**Your instructions**
If a line in the records below contains the word "Inductive", return that line.

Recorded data
--- --- ---

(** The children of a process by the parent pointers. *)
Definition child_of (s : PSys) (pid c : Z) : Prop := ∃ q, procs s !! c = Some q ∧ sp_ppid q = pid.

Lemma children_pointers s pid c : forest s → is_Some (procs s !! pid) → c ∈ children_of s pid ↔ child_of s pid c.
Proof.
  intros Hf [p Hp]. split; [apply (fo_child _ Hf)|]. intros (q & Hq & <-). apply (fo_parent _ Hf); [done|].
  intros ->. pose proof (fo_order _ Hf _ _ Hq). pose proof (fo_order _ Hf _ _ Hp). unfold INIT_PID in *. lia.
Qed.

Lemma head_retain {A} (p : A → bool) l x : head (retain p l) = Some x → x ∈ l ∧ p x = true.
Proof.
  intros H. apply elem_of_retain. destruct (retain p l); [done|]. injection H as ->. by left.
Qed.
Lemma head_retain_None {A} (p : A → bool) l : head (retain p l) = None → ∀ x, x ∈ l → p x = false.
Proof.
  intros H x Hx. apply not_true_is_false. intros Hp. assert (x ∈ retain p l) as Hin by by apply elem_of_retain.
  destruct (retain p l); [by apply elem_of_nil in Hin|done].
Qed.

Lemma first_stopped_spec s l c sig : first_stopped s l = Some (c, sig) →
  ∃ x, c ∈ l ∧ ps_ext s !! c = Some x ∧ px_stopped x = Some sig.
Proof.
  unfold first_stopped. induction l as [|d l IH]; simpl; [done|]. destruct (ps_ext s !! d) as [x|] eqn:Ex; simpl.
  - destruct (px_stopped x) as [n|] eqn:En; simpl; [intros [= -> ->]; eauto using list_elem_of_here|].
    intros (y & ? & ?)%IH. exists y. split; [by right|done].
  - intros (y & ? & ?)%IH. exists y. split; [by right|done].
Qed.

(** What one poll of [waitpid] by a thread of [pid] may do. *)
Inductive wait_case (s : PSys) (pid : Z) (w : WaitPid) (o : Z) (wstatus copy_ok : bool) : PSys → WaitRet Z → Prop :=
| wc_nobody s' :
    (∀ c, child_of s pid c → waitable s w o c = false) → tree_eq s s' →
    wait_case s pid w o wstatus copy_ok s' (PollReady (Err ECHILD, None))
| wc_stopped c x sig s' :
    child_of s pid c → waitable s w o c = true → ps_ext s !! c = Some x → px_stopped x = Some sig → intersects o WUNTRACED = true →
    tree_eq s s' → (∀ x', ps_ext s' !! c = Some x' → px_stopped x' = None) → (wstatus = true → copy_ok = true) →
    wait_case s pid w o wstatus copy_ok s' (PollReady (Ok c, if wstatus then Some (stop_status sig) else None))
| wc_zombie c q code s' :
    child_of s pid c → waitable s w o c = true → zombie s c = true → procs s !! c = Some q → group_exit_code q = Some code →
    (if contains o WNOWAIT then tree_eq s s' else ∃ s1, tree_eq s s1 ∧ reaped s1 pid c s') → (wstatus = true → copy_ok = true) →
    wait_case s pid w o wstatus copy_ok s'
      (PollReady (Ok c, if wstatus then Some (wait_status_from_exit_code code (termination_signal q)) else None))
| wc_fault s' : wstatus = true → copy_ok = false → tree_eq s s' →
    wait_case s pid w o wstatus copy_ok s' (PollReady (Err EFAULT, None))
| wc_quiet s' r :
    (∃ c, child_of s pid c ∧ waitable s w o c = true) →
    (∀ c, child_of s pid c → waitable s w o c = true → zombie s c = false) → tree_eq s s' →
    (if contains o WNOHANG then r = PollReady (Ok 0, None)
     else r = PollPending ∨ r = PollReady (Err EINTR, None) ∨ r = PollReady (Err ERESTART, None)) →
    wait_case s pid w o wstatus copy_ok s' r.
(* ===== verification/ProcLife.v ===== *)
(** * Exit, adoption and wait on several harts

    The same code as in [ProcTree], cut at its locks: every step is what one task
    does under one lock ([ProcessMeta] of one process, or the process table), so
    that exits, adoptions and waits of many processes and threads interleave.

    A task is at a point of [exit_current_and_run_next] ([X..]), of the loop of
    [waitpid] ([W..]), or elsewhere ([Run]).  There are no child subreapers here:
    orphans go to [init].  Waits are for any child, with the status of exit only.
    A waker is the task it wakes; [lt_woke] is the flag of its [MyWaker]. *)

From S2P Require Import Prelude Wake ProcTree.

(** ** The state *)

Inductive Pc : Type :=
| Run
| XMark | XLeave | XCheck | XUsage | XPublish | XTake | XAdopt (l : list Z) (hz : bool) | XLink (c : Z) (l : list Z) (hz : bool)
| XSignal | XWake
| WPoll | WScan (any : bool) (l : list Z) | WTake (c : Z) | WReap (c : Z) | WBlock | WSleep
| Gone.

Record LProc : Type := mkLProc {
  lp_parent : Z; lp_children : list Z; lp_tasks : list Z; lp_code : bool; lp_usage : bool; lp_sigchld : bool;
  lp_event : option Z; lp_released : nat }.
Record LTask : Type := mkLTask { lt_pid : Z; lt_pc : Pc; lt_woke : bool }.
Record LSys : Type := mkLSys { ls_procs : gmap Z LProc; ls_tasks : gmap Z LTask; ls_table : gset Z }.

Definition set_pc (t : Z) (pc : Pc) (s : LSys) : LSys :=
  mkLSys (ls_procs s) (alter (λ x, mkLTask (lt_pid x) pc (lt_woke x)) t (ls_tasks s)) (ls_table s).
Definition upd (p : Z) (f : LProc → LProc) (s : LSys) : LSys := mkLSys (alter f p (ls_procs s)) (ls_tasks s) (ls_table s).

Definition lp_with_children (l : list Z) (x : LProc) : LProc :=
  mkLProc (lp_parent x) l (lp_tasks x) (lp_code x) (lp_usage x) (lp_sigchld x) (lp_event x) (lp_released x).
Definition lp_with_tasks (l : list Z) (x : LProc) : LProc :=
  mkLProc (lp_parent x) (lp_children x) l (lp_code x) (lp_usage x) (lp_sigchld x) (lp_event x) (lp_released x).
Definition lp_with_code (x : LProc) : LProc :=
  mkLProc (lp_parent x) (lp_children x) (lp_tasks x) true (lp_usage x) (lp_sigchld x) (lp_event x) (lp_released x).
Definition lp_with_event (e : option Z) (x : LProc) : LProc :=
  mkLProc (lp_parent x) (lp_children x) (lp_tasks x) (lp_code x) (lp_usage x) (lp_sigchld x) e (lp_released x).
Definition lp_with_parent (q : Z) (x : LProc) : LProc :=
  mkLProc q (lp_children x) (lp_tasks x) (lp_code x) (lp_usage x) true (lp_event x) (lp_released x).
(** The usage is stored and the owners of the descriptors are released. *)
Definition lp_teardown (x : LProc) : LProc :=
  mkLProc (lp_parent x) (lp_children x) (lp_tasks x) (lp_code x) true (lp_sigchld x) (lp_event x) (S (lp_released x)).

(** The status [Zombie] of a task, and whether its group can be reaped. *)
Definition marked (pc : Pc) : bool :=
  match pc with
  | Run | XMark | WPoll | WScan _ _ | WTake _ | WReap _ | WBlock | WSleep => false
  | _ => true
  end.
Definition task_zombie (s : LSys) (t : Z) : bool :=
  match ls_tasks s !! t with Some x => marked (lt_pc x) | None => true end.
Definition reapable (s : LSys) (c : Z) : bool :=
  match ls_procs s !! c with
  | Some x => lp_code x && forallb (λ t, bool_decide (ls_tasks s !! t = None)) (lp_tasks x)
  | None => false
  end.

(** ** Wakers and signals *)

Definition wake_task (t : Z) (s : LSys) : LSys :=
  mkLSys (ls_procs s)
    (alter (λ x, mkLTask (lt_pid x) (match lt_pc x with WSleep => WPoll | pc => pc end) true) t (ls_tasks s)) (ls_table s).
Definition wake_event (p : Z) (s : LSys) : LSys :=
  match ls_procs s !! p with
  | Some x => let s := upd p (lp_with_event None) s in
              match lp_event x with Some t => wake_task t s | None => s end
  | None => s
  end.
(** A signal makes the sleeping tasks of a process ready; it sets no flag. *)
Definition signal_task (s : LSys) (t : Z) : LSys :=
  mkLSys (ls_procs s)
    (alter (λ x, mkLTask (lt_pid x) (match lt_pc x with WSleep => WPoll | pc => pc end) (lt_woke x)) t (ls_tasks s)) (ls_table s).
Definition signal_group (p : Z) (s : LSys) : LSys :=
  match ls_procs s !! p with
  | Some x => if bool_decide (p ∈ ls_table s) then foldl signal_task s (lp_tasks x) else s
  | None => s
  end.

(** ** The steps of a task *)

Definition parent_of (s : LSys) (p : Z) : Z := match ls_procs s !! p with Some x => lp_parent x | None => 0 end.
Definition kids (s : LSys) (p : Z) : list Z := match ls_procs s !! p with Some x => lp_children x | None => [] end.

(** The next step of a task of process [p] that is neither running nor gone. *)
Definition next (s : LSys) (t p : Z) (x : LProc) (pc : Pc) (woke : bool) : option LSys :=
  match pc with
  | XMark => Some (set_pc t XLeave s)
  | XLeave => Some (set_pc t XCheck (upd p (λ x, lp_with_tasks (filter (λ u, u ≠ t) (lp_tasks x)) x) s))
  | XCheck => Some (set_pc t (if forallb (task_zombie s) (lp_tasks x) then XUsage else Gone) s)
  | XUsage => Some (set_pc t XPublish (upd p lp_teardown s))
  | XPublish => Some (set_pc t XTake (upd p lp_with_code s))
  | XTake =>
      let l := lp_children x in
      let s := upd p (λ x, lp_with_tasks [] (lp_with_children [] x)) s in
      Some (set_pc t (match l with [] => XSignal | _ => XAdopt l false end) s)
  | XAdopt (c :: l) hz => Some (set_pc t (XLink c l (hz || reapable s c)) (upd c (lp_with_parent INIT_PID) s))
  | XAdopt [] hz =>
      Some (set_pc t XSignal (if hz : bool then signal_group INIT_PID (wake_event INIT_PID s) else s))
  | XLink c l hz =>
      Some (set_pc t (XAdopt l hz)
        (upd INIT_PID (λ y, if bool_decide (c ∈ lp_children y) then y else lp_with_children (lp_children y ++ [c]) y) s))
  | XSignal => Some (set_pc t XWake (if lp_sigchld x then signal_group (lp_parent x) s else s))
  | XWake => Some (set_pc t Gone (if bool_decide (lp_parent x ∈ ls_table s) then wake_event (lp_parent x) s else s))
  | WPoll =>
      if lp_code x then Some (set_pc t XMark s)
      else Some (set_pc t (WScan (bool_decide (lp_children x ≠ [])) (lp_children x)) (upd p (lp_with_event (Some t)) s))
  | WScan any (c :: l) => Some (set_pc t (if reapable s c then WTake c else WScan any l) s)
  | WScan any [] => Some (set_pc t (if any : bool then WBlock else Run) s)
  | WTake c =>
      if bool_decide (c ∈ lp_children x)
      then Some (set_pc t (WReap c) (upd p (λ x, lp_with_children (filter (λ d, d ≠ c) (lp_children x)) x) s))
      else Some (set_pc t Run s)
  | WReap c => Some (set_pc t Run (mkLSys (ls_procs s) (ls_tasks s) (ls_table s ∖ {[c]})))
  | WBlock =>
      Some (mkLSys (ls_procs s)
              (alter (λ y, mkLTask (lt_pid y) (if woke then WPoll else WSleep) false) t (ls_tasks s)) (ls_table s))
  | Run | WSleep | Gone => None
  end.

--- --- ---

**Answer space**
Inductive wait_case (s : PSys) (pid : Z) (w : WaitPid) (o : Z) (wstatus copy_ok : bool) : PSys → WaitRet Z → Prop :=
Inductive Pc : Type :=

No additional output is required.